# Assigned task:
In the listing beneath this line, copy exactly the lines starting with the one containing "n = Z.of_nat k ->" and going on through the one containing "Lemma accepts_be_u32 (ov".

# Provided data:
*** Begin section ***

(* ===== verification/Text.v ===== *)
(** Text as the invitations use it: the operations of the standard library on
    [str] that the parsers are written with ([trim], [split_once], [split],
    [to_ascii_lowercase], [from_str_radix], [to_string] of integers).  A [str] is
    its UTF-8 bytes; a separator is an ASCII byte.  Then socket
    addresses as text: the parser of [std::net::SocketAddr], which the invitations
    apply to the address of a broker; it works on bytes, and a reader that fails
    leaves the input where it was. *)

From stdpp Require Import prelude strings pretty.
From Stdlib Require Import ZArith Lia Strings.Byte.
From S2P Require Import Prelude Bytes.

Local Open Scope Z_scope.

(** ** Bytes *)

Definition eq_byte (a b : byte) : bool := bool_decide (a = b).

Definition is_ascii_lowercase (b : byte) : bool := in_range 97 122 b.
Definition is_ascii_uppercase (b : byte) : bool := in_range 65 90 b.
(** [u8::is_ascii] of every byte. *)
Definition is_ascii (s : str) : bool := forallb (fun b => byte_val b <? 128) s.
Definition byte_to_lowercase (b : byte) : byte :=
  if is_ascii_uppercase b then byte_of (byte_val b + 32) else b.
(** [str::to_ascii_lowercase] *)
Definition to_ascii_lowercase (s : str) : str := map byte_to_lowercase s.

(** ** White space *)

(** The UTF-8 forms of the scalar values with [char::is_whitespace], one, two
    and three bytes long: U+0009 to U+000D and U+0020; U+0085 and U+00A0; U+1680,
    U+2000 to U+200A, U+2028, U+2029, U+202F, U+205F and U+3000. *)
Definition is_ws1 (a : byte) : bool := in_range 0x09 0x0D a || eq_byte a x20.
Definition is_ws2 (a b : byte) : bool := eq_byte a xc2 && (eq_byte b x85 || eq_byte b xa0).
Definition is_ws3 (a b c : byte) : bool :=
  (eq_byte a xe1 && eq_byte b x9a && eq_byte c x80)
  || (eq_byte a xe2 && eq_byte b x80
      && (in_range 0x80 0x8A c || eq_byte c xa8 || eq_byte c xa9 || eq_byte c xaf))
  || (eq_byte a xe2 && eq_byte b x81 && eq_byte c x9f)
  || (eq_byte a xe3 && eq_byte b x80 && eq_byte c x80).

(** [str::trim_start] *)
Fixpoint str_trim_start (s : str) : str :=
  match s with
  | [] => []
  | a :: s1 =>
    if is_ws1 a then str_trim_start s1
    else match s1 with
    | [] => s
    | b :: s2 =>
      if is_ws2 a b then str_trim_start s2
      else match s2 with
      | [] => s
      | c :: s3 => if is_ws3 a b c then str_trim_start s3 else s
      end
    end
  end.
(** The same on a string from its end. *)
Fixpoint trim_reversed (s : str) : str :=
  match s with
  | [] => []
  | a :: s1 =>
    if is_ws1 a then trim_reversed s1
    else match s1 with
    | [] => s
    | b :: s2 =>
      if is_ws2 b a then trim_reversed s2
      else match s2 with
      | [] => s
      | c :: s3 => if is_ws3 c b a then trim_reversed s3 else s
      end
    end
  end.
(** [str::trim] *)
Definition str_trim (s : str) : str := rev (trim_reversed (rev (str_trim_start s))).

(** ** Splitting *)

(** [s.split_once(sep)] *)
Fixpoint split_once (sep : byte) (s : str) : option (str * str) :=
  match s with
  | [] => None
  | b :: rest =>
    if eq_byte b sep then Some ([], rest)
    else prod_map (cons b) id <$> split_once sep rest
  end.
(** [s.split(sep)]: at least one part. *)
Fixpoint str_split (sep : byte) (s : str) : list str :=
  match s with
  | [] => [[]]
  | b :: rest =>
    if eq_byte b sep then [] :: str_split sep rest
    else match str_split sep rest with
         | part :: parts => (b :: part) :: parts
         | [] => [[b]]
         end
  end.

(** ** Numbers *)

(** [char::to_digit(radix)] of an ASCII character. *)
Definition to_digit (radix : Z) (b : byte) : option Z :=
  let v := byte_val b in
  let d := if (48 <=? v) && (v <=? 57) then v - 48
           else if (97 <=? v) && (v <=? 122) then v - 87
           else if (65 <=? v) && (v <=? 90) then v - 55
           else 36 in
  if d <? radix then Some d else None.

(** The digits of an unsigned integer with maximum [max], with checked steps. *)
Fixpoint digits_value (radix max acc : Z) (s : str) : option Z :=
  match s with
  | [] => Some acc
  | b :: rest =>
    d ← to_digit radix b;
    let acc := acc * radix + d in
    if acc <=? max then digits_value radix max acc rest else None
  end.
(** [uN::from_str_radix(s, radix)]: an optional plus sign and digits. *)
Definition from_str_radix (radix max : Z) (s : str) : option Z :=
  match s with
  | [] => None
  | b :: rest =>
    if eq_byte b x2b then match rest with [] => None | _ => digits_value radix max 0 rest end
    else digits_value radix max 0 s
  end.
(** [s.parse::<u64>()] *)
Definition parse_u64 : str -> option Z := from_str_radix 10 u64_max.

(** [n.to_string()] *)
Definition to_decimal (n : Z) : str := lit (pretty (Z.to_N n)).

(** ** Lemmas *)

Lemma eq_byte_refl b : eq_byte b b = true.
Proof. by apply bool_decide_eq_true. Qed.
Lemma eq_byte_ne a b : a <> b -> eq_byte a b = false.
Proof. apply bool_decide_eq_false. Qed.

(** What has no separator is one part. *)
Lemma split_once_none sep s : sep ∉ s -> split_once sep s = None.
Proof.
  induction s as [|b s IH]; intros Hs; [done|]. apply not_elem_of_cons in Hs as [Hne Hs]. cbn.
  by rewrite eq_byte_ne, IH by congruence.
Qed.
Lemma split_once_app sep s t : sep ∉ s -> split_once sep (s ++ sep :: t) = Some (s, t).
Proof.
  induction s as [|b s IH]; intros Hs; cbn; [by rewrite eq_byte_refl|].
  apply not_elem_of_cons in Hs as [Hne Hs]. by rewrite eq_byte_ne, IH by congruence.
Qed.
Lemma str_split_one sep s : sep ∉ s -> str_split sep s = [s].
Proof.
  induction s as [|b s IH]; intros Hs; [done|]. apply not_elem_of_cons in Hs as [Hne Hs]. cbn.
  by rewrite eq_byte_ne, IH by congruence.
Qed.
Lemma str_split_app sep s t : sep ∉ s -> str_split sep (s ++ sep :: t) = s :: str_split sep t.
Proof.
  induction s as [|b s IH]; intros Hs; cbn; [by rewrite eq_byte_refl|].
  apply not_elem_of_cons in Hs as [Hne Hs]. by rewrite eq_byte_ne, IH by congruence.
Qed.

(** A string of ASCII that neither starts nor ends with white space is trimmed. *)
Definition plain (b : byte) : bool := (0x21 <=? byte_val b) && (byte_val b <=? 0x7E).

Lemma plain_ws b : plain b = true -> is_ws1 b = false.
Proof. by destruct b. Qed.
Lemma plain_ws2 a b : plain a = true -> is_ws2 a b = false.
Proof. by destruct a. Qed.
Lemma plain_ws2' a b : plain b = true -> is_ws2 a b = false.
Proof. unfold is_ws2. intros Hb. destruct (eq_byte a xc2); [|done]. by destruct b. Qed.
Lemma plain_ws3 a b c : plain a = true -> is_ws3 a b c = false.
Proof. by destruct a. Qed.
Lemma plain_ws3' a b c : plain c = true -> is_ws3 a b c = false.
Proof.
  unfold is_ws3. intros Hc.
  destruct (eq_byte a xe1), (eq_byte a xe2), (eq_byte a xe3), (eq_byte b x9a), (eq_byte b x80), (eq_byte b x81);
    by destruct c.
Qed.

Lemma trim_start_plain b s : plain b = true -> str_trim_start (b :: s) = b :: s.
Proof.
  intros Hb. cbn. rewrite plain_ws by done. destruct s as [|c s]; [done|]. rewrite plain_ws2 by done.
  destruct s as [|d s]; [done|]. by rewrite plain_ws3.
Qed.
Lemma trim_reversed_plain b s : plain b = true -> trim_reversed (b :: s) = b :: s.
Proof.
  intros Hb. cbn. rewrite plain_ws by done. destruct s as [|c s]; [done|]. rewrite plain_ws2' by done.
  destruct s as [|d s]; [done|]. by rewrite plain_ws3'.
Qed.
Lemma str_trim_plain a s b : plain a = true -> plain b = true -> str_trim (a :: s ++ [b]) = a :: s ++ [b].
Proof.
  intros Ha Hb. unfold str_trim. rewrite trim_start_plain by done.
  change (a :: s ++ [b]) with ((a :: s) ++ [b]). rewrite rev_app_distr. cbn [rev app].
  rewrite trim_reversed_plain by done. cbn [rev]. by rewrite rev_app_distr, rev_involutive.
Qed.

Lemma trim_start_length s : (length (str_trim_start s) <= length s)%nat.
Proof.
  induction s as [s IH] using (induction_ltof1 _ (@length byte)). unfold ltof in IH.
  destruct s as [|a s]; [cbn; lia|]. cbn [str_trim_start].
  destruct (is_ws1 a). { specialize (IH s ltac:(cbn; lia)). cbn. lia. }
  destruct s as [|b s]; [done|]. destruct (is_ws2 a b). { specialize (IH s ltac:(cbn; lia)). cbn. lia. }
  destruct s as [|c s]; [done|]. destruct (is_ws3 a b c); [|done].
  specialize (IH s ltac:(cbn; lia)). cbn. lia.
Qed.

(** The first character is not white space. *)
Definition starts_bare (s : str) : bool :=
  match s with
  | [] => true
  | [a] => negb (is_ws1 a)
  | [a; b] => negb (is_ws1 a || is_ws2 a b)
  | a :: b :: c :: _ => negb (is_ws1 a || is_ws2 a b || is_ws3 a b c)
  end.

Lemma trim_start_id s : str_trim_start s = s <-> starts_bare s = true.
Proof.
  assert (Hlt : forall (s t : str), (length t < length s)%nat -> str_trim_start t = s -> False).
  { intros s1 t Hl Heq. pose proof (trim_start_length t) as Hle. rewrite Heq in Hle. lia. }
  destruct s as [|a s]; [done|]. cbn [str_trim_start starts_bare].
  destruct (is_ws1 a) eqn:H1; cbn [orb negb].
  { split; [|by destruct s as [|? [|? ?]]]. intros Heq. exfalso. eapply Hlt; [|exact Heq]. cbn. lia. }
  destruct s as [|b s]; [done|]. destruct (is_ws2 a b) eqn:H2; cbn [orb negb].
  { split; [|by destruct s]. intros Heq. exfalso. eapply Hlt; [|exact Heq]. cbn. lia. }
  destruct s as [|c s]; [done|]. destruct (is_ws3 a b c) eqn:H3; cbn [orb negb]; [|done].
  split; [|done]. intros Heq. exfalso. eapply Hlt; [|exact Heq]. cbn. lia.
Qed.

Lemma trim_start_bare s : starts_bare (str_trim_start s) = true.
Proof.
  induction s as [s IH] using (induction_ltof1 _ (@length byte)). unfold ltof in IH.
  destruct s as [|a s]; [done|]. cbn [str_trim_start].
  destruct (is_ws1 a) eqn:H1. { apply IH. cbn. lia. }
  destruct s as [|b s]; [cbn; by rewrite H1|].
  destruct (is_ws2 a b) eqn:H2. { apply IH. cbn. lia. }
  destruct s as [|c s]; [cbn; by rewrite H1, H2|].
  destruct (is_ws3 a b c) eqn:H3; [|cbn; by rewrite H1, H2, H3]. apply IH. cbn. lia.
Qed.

*** End section ***
*** Begin section ***

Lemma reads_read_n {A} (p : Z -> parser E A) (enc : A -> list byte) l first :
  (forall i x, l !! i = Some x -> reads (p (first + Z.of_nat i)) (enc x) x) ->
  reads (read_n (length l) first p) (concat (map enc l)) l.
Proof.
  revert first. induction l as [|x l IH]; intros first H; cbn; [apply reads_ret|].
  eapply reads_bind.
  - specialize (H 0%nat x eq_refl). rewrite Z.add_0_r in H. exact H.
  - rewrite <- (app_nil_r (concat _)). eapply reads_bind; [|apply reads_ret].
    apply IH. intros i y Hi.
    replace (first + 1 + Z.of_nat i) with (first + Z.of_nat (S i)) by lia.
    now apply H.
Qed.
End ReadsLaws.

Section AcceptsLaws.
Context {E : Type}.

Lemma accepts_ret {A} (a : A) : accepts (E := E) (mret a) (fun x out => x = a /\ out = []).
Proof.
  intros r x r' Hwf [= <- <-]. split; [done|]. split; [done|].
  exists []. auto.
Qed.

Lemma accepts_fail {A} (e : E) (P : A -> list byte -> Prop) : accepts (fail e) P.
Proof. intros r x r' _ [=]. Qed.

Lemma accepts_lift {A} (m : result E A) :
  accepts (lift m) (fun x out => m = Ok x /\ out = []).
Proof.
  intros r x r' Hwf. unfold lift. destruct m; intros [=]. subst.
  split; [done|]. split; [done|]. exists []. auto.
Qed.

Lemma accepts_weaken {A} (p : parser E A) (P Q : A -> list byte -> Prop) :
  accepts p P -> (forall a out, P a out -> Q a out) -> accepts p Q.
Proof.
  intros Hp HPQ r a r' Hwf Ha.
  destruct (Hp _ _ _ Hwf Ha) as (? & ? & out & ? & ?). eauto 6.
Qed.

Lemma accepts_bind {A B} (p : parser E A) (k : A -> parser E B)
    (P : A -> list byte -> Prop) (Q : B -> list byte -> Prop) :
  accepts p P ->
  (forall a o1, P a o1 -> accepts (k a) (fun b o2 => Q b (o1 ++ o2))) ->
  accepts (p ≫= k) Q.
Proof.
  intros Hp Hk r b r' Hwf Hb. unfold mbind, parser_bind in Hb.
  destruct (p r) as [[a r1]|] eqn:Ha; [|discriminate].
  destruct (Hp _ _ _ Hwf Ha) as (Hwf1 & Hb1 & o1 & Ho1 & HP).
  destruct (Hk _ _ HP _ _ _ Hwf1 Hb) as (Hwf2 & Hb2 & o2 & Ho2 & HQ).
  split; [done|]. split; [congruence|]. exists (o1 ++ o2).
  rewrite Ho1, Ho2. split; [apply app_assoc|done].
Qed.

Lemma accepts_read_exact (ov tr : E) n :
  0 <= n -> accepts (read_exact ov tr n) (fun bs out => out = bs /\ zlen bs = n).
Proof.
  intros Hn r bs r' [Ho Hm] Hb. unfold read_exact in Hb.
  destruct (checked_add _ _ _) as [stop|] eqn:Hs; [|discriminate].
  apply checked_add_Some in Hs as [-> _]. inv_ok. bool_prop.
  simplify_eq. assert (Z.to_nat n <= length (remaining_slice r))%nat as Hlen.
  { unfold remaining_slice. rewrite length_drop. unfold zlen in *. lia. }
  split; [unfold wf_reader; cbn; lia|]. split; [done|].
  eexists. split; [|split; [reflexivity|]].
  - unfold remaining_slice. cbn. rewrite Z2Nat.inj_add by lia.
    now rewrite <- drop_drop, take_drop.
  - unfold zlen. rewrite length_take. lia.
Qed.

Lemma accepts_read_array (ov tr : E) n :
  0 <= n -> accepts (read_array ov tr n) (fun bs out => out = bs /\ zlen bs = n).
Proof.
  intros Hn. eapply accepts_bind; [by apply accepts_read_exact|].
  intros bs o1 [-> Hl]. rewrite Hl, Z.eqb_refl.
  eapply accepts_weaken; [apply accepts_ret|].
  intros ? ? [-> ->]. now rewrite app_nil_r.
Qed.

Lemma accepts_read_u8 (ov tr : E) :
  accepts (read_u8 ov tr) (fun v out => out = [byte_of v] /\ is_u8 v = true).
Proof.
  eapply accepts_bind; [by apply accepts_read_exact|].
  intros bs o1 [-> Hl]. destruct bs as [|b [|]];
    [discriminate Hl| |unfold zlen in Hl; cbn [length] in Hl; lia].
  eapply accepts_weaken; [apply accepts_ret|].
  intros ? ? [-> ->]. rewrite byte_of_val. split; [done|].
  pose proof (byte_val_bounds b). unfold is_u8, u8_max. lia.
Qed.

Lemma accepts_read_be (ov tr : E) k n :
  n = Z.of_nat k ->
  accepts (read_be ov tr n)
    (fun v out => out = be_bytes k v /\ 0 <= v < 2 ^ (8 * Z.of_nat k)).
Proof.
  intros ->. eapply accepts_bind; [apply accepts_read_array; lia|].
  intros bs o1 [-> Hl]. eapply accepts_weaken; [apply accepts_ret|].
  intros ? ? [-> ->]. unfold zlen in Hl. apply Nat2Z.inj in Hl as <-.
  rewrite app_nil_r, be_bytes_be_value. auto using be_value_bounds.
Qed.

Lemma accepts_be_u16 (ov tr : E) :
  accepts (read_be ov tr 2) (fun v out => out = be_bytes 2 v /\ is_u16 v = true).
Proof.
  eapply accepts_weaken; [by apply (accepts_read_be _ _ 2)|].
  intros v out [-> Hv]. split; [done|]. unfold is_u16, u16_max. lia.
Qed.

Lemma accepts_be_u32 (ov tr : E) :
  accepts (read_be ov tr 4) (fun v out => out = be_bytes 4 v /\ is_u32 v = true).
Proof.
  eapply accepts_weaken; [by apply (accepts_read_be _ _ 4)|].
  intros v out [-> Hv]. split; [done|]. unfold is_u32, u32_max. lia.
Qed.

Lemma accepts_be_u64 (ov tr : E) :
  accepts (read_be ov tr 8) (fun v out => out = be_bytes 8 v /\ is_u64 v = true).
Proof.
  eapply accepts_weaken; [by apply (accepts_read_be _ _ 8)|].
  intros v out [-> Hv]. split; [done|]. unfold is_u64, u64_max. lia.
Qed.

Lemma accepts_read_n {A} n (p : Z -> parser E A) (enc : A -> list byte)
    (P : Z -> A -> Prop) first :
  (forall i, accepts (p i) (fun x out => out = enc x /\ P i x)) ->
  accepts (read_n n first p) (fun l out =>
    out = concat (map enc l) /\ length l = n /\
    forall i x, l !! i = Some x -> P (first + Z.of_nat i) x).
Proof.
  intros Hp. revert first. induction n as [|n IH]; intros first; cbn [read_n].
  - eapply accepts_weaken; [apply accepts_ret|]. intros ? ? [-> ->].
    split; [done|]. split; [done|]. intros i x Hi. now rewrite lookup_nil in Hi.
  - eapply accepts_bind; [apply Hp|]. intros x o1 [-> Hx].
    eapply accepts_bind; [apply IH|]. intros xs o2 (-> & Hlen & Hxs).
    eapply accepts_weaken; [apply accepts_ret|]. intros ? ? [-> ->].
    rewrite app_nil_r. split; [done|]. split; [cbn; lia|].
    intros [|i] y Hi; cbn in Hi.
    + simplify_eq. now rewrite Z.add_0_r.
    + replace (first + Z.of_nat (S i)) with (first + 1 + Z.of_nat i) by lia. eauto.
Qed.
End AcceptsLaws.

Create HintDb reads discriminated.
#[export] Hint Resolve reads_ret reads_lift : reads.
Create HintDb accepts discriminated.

*** End section ***
*** Begin section ***

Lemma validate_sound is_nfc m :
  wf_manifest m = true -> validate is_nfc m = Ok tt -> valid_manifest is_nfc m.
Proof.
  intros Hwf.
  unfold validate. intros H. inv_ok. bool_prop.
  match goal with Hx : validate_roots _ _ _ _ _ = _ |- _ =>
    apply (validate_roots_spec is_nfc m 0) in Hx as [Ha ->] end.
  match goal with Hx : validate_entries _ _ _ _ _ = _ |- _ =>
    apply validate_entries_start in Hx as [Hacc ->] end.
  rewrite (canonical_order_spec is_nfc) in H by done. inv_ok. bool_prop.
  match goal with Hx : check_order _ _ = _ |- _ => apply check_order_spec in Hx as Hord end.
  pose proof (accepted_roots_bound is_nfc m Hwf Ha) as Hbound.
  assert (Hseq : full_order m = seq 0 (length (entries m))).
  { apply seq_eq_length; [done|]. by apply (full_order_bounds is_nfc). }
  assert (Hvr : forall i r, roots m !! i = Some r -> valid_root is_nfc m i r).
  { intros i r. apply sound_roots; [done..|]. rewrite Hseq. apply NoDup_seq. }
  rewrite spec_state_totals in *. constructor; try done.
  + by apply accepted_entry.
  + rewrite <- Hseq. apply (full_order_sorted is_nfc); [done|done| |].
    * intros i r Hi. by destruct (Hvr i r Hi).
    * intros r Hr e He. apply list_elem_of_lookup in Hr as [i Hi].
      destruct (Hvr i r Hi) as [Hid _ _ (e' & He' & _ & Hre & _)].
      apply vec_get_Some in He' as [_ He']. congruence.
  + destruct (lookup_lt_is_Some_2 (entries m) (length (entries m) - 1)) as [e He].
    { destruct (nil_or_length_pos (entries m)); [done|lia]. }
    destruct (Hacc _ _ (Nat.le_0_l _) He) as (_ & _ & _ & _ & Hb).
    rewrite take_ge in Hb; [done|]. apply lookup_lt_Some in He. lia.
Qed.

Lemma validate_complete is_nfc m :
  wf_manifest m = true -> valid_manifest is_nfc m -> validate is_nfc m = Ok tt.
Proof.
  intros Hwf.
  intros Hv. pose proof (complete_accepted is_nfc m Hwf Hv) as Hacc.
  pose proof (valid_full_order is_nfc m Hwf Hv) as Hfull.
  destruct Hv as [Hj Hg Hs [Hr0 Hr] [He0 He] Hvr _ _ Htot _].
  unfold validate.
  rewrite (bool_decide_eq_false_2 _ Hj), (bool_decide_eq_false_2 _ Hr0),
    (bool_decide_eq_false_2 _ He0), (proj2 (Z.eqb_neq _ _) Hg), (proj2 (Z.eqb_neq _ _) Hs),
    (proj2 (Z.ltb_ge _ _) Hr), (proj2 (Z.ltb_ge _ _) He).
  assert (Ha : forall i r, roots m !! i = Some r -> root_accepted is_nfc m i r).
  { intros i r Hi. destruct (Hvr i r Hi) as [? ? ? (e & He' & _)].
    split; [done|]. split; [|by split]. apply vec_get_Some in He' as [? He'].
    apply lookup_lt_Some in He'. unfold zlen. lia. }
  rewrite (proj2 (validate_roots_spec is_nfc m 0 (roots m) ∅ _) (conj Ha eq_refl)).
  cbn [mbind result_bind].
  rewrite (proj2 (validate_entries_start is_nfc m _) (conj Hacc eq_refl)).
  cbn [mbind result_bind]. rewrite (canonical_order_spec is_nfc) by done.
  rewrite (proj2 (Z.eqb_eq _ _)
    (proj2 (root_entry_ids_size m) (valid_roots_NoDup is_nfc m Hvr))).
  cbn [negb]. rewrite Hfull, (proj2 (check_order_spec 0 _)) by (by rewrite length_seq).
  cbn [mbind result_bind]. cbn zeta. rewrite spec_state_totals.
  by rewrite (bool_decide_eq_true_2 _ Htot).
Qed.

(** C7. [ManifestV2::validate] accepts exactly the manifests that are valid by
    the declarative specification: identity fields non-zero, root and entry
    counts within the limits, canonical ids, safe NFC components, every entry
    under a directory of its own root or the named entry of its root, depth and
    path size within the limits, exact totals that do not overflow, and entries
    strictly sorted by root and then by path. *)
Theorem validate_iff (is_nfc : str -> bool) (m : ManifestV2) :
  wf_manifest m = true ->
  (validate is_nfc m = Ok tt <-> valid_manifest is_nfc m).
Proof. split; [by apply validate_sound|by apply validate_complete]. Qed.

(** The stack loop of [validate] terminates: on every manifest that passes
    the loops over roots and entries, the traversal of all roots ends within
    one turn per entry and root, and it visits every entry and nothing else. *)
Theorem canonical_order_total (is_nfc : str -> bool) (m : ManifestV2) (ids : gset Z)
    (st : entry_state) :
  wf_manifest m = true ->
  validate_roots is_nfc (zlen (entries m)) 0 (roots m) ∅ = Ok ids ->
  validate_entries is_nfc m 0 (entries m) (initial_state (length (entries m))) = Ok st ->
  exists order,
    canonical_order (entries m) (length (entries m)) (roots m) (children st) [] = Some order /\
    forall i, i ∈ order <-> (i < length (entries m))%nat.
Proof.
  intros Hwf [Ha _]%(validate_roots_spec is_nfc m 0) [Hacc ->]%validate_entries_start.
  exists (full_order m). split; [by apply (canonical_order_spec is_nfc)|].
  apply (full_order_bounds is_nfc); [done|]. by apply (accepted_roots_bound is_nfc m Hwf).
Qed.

*** End section ***

# Answer area:
  n = Z.of_nat k ->
  accepts (read_be ov tr n)
    (fun v out => out = be_bytes k v /\ 0 <= v < 2 ^ (8 * Z.of_nat k)).
Proof.
  intros ->. eapply accepts_bind; [apply accepts_read_array; lia|].
  intros bs o1 [-> Hl]. eapply accepts_weaken; [apply accepts_ret|].
  intros ? ? [-> ->]. unfold zlen in Hl. apply Nat2Z.inj in Hl as <-.
  rewrite app_nil_r, be_bytes_be_value. auto using be_value_bounds.
Qed.

Lemma accepts_be_u16 (ov tr : E) :
  accepts (read_be ov tr 2) (fun v out => out = be_bytes 2 v /\ is_u16 v = true).
Proof.
  eapply accepts_weaken; [by apply (accepts_read_be _ _ 2)|].
  intros v out [-> Hv]. split; [done|]. unfold is_u16, u16_max. lia.
Qed.

Lemma accepts_be_u32 (ov tr : E) :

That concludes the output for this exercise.